I had to post that doctor called me, but in terms of your paper until DogRisk or someone owning the cancer series posts something online for free, there probably isn’t one.
And although the series was worth the money they were asking for it, I didn’t buy it.

Edanna
Edanna
3 years ago
Reply to  Catherine Liu

http://truthaboutpetfood.com/what-consumers-are-not-told-about-pet-food-ingredients/

There’s also this it requires you to pay $110 a year to access, it should be free but it’s not.

Susan pays for it so we as consumers can see it for free as should be our right. But like I said they don’t care, your money however they love.

Pet Food Reviews
Pet Food Reviews
3 years ago
Reply to  Catherine Liu

Hi Catherine, sorry for the delay in replying.

Are you suggesting the AAFCO website is a quality resource?

Can you recommend quality resources? I’m afraid I can’t. Even if you were to search Google for studies (i.e. using “site:edu” to filter results to universities) you will find research which relates to website opinions, corporate influence, speculation, and hearsay.

For example, I just searched for “research corn dog food site:edu”) and read the first university research study – A study of the Nutritional Effect of Grains in the Diet of a Dog (http://digitalcommons.library.umaine.edu/cgi/viewcontent.cgi?article=1181&context=honors). The report states high protein/high fat foods are damaging because the kidneys can be affected.

If you research the effects of protein on a canine you’ll find very scant research. It was a conclusion based on research on rats about a century ago. Rats are not canines. That makes the basis of the entire study a farce. Regardless of that, the study does not account for the effects of high-carbohydrate diets on a canine, or even what a fundamental canine diet would consist of. It doesn’t actually account for much, it’s very blinkered.

The problem is, for many people, that research can be read and believed due to being a “quality resource”. Is it a quality resource? Nope.

Catherine Liu
Catherine Liu
3 years ago

Hi, if no one can find if corn, wheat or soy are bad for canine’s health, then I will only see them as controversial ingredients.
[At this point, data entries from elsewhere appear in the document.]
(** The first loop of [print_partition_extended]: the lines and the number behind the table. *)
Fixpoint print_table (table : list Part.dos_partition) (ext_part_sector part_num disksig : Z) : list Z * Z :=
  match table with
  | [] => ([], part_num)
  | pt :: table =>
    let t := Part.sys_ind pt in
    let line := if negb (t =? 0) && ((ext_part_sector =? 0) || negb (Part.is_extended t)) then print_one_part pt ext_part_sector part_num disksig else [] in
    let '(lines, part_num) := print_table table ext_part_sector
      (if (ext_part_sector =? 0) || (negb (t =? 0) && negb (Part.is_extended t)) then part_num + 1 else part_num) disksig in
    (line ++ lines, part_num)
  end.

Fixpoint print_partition_extended (depth : nat) (p : nat) (ext_part_sector relative part_num disksig : Z) : C unit :=
  match depth with
  | O => out_of_fuel
  | S depth =>
    b ← read_sector p ext_part_sector;
    match b with
    | None =>
      num ← lift (get p bd_devnum);
      puts (lit "** Can't read partition table on " ++ dec num ++ lit ":" ++ udec ext_part_sector ++ lit " **" ++ nl)
    | Some buffer =>
      t ← lift (of_option (Part.test_block_type buffer));
      if negb (t =? Part.DOS_MBR) then
        puts (lit "bad MBR sector signature 0x" ++ Part.pad_hex 2 (nth 510 buffer 0) ++ Part.pad_hex 2 (nth 511 buffer 0) ++ nl)
      else
        disksig ← (if ext_part_sector =? 0 then lift (of_option (Part.le32_to_int buffer Part.DOS_PART_DISKSIG_OFFSET)) else mret disksig);
        table ← lift (of_option (mapM (Part.table_entry buffer) [0; 1; 2; 3]));
        let '(lines, part_num) := print_table table ext_part_sector part_num disksig in
        puts lines;;
        (fix follow (l : list Part.dos_partition) : C unit :=
           match l with
           | [] => mret tt
           | pt :: l =>
             (if Part.is_extended (Part.sys_ind pt) then
                let lba_start := u32 (Part.start4 pt + relative) in
                print_partition_extended depth p lba_start (if ext_part_sector =? 0 then lba_start else relative) part_num disksig
              else mret tt);;
             follow l
           end) table
    end
  end.

Definition part_print_dos (p : nat) : C unit :=
  puts (lit "Part" ++ [9] ++ lit "Start Sector" ++ [9] ++ lit "Num Sectors" ++ [9] ++ lit "UUID" ++ [9; 9] ++ lit "Type" ++ nl);;
  print_partition_extended fuel p 0 0 1 0.

(** A driver of partition tables with its name and its printing. *)
Record part_driver := { pd_driver : driver; pd_name : list Z; pd_print : option (nat -> C unit) }.
Definition dos_table : part_driver := {| pd_driver := dos stack; pd_name := lit "DOS"; pd_print := Some part_print_dos |}.

Context (drivers : list part_driver).

(** [part_driver_lookup_type] *)
Fixpoint lookup_by_test (l : list part_driver) (p : nat) : M (option part_driver) :=
  match l with
  | [] => mret None
  | x :: l => ret ← (pd_driver x).2 p; if ret =? 0 then set p bd_part_type (pd_driver x).1;; mret (Some x) else lookup_by_test l p
  end.
Definition part_driver_lookup_type (p : nat) : M (option part_driver) :=
  t ← get p bd_part_type;
  if t =? Part.PART_TYPE_UNKNOWN then lookup_by_test drivers p else mret (List.find (fun x => t =? (pd_driver x).1) drivers).

(** [print_part_header]; the names of interface types of this file. *)
Definition if_type_name (t : Z) : list Z :=
  if t =? Part.IF_TYPE_IDE then lit "IDE" else if t =? Part.IF_TYPE_SATA then lit "SATA" else if t =? Part.IF_TYPE_SCSI then lit "SCSI" else
  if t =? Part.IF_TYPE_ATAPI then lit "ATAPI" else if t =? Part.IF_TYPE_USB then lit "USB" else if t =? Part.IF_TYPE_DOC then lit "DOC" else
  if t =? Part.IF_TYPE_MMC then lit "MMC" else if t =? 9 then lit "HOST" else if t =? 10 then lit "NVMe" else lit "UNKNOWN".
Definition print_part_header (type : list Z) (d : mmc) : list Z :=
  nl ++ lit "Partition Map for " ++ if_type_name (val d bd_if_type) ++ lit " device " ++ dec (val d bd_devnum) ++ lit "  --   Partition Type: " ++ type ++ nl ++ nl.

Definition part_print (p : nat) : C unit :=
  drv ← lift (part_driver_lookup_type p);
  d ← lift (dev p);
  match drv with
  | None => puts (lit "## Unknown partition table type " ++ hex (val d bd_part_type) ++ nl)
  | Some x => puts (print_part_header (pd_name x) d);; match pd_print x with Some f => f p | None => mret tt end
  end.

(** ** The subcommands *)

Abbreviation m_init := (mmc_init malloc (SdBoot.part_init (map pd_driver drivers)) stack fuel).
Abbreviation m_get_dev := (mmc_get_dev malloc (SdBoot.part_init (map pd_driver drivers)) stack fuel).
Abbreviation m_bwrite := (mmc_bwrite malloc (SdBoot.part_init (map pd_driver drivers)) stack fuel).
Abbreviation m_berase := (mmc_berase malloc (SdBoot.part_init (map pd_driver drivers)) stack fuel).

Definition get_mmc_num : M Z := fun w => Some (cur_dev_num w, w).

Definition init_mmc_device (num : Z) (force_init : bool) : C (option nat) :=
  m ← lift (find_mmc_device num);
  match m with
  | None => puts (lit "no mmc device at slot " ++ hex (u32 num) ++ nl);; mret None
  | Some p =>
    (if force_init then lift (set p has_init 0) else mret tt);;
    ret ← lift (m_init p);
    mret (if negb (ret =? 0) then None else Some p)
  end.

(** [if (curr_device < 0)]: the first device, or the failure [k] *)
Definition choose_device (k : C Z) (go : C Z) : C Z :=
  cur ← current;
  if cur <? 0 then
    num ← lift get_mmc_num;
    if 0 <? num then set_current 0;; go else puts (lit "No MMC device available" ++ nl);; k
  else go.

Definition do_mmcinfo (flag : Z) (argv : list (list Z)) : C Z :=
  choose_device (mret 1) (
    cur ← current;
    m ← init_mmc_device cur false;
    match m with
    | None => mret Command.CMD_RET_FAILURE
    | Some p => d ← lift (dev p); puts (print_mmcinfo d);; mret Command.CMD_RET_SUCCESS
    end).

(** The line before a transfer, the one after it and the result. *)
Definition announce (what : string) (cur blk cnt : Z) : list Z :=
  nl ++ lit "MMC " ++ lit what ++ lit ": dev # " ++ dec cur ++ lit ", block # " ++ dec blk ++ lit ", count " ++ dec cnt ++ lit " ... ".
Definition report (what : string) (n cnt : Z) : C Z :=
  puts (dec n ++ lit " blocks " ++ lit what ++ lit ": " ++ (if n =? cnt then lit "OK" else lit "ERROR") ++ nl);;
  mret (if n =? cnt then Command.CMD_RET_SUCCESS else Command.CMD_RET_FAILURE).

(** [blk_dread], [blk_dwrite] and [blk_derase] without a block cache are the functions of the device. *)
Definition do_mmc_read (flag : Z) (argv : list (list Z)) : C Z :=
  if negb (length argv =? 4)%nat then mret Command.CMD_RET_USAGE else
  let addr := number (arg argv 1) 16 in let blk := number (arg argv 2) 16 in let cnt := number (arg argv 3) 16 in
  cur ← current;
  m ← init_mmc_device cur false;
  match m with
  | None => mret Command.CMD_RET_FAILURE
  | Some p => puts (announce "read" cur blk cnt);; n ← lift (mmc_bread p blk cnt addr); report "read" n cnt
  end.

(** [if (mmc_getwp(mmc) == 1)] *)
Definition unless_protected (p : nat) (k : C Z) : C Z :=
  prot ← lift (mmc_getwp p);
  if prot =? 1 then puts (lit "Error: card is write protected!" ++ nl);; mret Command.CMD_RET_FAILURE else k.

Definition do_mmc_write (flag : Z) (argv : list (list Z)) : C Z :=
  if negb (length argv =? 4)%nat then mret Command.CMD_RET_USAGE else
  let addr := number (arg argv 1) 16 in let blk := number (arg argv 2) 16 in let cnt := number (arg argv 3) 16 in
  cur ← current;
  m ← init_mmc_device cur false;
  match m with
  | None => mret Command.CMD_RET_FAILURE
  | Some p => puts (announce "write" cur blk cnt);; unless_protected p (n ← lift (m_bwrite p blk cnt addr); report "written" n cnt)
  end.

Definition do_mmc_erase (flag : Z) (argv : list (list Z)) : C Z :=
  if negb (length argv =? 3)%nat then mret Command.CMD_RET_USAGE else
  let blk := number (arg argv 1) 16 in let cnt := number (arg argv 2) 16 in
  cur ← current;
  m ← init_mmc_device cur false;
  match m with
  | None => mret Command.CMD_RET_FAILURE
  | Some p => puts (announce "erase" cur blk cnt);; unless_protected p (n ← lift (m_berase p blk cnt); report "erased" n cnt)
  end.

Definition do_mmc_rescan (flag : Z) (argv : list (list Z)) : C Z :=
  cur ← current;
  m ← init_mmc_device cur true;
  mret (match m with None => Command.CMD_RET_FAILURE | Some _ => Command.CMD_RET_SUCCESS end).

(** [blk_get_devnum_by_type] gives the descriptor of the driver of this file. *)
Definition do_mmc_part (flag : Z) (argv : list (list Z)) : C Z :=
  cur ← current;
  m ← init_mmc_device cur false;
  match m with
  | None => mret Command.CMD_RET_FAILURE
  | Some _ =>
    r ← lift (m_get_dev cur);
    known ← (match r with inl _ => mret None | inr p => t ← lift (get p bd_type); mret (if negb (t =? Part.DEV_TYPE_UNKNOWN) then Some p else None) end);
    match known with
    | Some p => part_print p;; mret Command.CMD_RET_SUCCESS
    | None => puts (lit "get mmc type error!" ++ nl);; mret Command.CMD_RET_FAILURE
    end
  end.

(** The rest of [do_mmc_dev] behind its arguments. *)
Definition select_dev (num part : Z) : C Z :=
  m ← init_mmc_device num true;
  match m with
  | None => mret Command.CMD_RET_FAILURE
  | Some p =>
    ret ← lift (blk_select_hwpart_devnum malloc (SdBoot.part_init (map pd_driver drivers)) stack fuel num part);
    puts (lit "switch to partitions #" ++ dec part ++ lit ", " ++ (if ret =? 0 then lit "OK" else lit "ERROR") ++ nl);;
    if negb (ret =? 0) then mret 1 else
    set_current num;;
    d ← lift (dev p);
    puts (if val d part_config =? MMCPART_NOAVAILABLE then lit "mmc" ++ dec num ++ lit " is current device" ++ nl
          else lit "mmc" ++ dec num ++ lit "(part " ++ dec (val d bd_hwpart) ++ lit ") is current device" ++ nl);;
    mret Command.CMD_RET_SUCCESS
  end.
Definition do_mmc_dev (flag : Z) (argv : list (list Z)) : C Z :=
  cur ← current;
  match length argv with
  | 1%nat => select_dev cur 0
  | 2%nat => select_dev (sgn 32 (number (arg argv 1) 10)) 0
  | 3%nat =>
    let part := sgn 32 (number (arg argv 2) 10) in
    if PART_ACCESS_MASK <? part then
      puts (lit "#part_num shouldn't be larger than " ++ dec PART_ACCESS_MASK ++ nl);; mret Command.CMD_RET_FAILURE
    else select_dev (sgn 32 (number (arg argv 1) 10)) part
  | _ => mret Command.CMD_RET_USAGE
  end.

Definition do_mmc_list (flag : Z) (argv : list (list Z)) : C Z :=
  l ← lift (fun w => Some (devices w, w)); puts (print_mmc_devices 10 l);; mret Command.CMD_RET_SUCCESS.

Definition do_mmc_setdsr (flag : Z) (argv : list (list Z)) : C Z :=
  if negb (length argv =? 2)%nat then mret Command.CMD_RET_USAGE else
  let v := number (arg argv 1) 16 in
  cur ← current;
  m ← lift (find_mmc_device cur);
  match m with
  | None => puts (lit "no mmc device at slot " ++ hex (u32 cur) ++ nl);; mret Command.CMD_RET_FAILURE
  | Some p =>
    ret ← lift (mmc_set_dsr p v);
    puts (lit "set dsr " ++ (if ret =? 0 then lit "OK, force rescan" else lit "ERROR") ++ nl);;
    if negb (ret =? 0) then mret ret else
    lift (set p has_init 0);;
    r ← lift (m_init p);
    mret (if negb (r =? 0) then Command.CMD_RET_FAILURE else Command.CMD_RET_SUCCESS)
  end.

(** ** Hardware partitions *)

(** [parse_hwpart_user]: what is behind its arguments and the user area; [None] for -1. *)
Definition wrrel_value (t : list Z) : option bool := if equals t "on" then Some true else if equals t "off" then Some false else None.
Fixpoint user_loop (l : list (list Z)) (u : user_conf) : option (list (list Z) * user_conf) :=
  match l with
  | a :: l' =>
    if equals a "enh" then
      match l' with
      | x :: y :: l'' => user_loop l'' (User (number x 10) (number y 10) (u_wr_rel_change u) (u_wr_rel_set u))
      | _ => None
      end
    else if equals a "wrrel" then
      match l' with
      | x :: l'' => match wrrel_value x with Some b => user_loop l'' (User (u_enh_start u) (u_enh_size u) true b) | None => None end
      | [] => None
      end
    else Some (l, u)
  | [] => Some ([], u)
  end.
Definition parse_hwpart_user (l : list (list Z)) : option (list (list Z) * user_conf) := user_loop l (User 0 0 false false).

(** [parse_hwpart_gp] *)
Fixpoint gp_options (l : list (list Z)) (g : gp_conf) : option (list (list Z) * gp_conf) :=
  match l with
  | a :: l' =>
    if equals a "enh" then gp_options l' (Gp (g_size g) true (g_wr_rel_change g) (g_wr_rel_set g))
    else if equals a "wrrel" then
      match l' with
      | x :: l'' => match wrrel_value x with Some b => gp_options l'' (Gp (g_size g) (g_enhanced g) true b) | None => None end
      | [] => None
      end
    else Some (l, g)
  | [] => Some ([], g)
  end.
Definition parse_hwpart_gp (l : list (list Z)) : option (list (list Z) * gp_conf) :=
  match l with
  | x :: ((_ :: _) as rest) => gp_options rest (Gp (number x 10) false false false)
  | _ => None
  end.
If I have some topics that I want to find out answers from, I will usually do some search on Google Scholar. (The answers I got were quite accurate I found.) I will probably need to do the same this time too. It will be time consuming. I will let you know when I find out some useful information.

You mentioned that people can choose to believe or not when they read something. This applies to narrative reviews which can be very biased and considered as low quality resource.

For my field, clinical trials are conducted to test if medications are having effects on individuals. For example, measure change in blood pressure or heart attack frequencies and compare difference in outcomes in people who take blood pressure medications versus the ones who take placebo pills. If numerous large high quality studies consistently show the same trend, would you still choose to not believing it?

Pet Food Reviews
Pet Food Reviews
3 years ago
Reply to  Catherine Liu

Hi Catherine, if you can find solid evidence of the effects of corn, wheat, and soy on dogs then by all means pass it my way. Corporate manufacturers release scientific studies all the time, but seemingly if it only suits them to do so or it’s worded in a way which is convincing.

From studies I’ve read it would seem corn protein can be digested sufficiently by a dog, but we also know it doesn’t contain all necessary amino acids, so saying a dog can digest (and benefit from) corn may be true, but can they sustain health over a long period?

It’s not all about whether a grain is good or bad for a dog. A grain might be good for a dog, but is the grain of a sufficient quality? Wheat is a problematic grain and many dogs are allergic to dog foods containing wheat. Is it because the wheat is poor quality, or is it inclusive of mites? If properly processed corn can be scientifically proven to offer a dog nutrition, how do we know the quality of corn in a dog food is sufficient?

Pet nutrition as a whole is grossly overlooked, and I agree with you there needs to be more unbiased scientific research and evidence.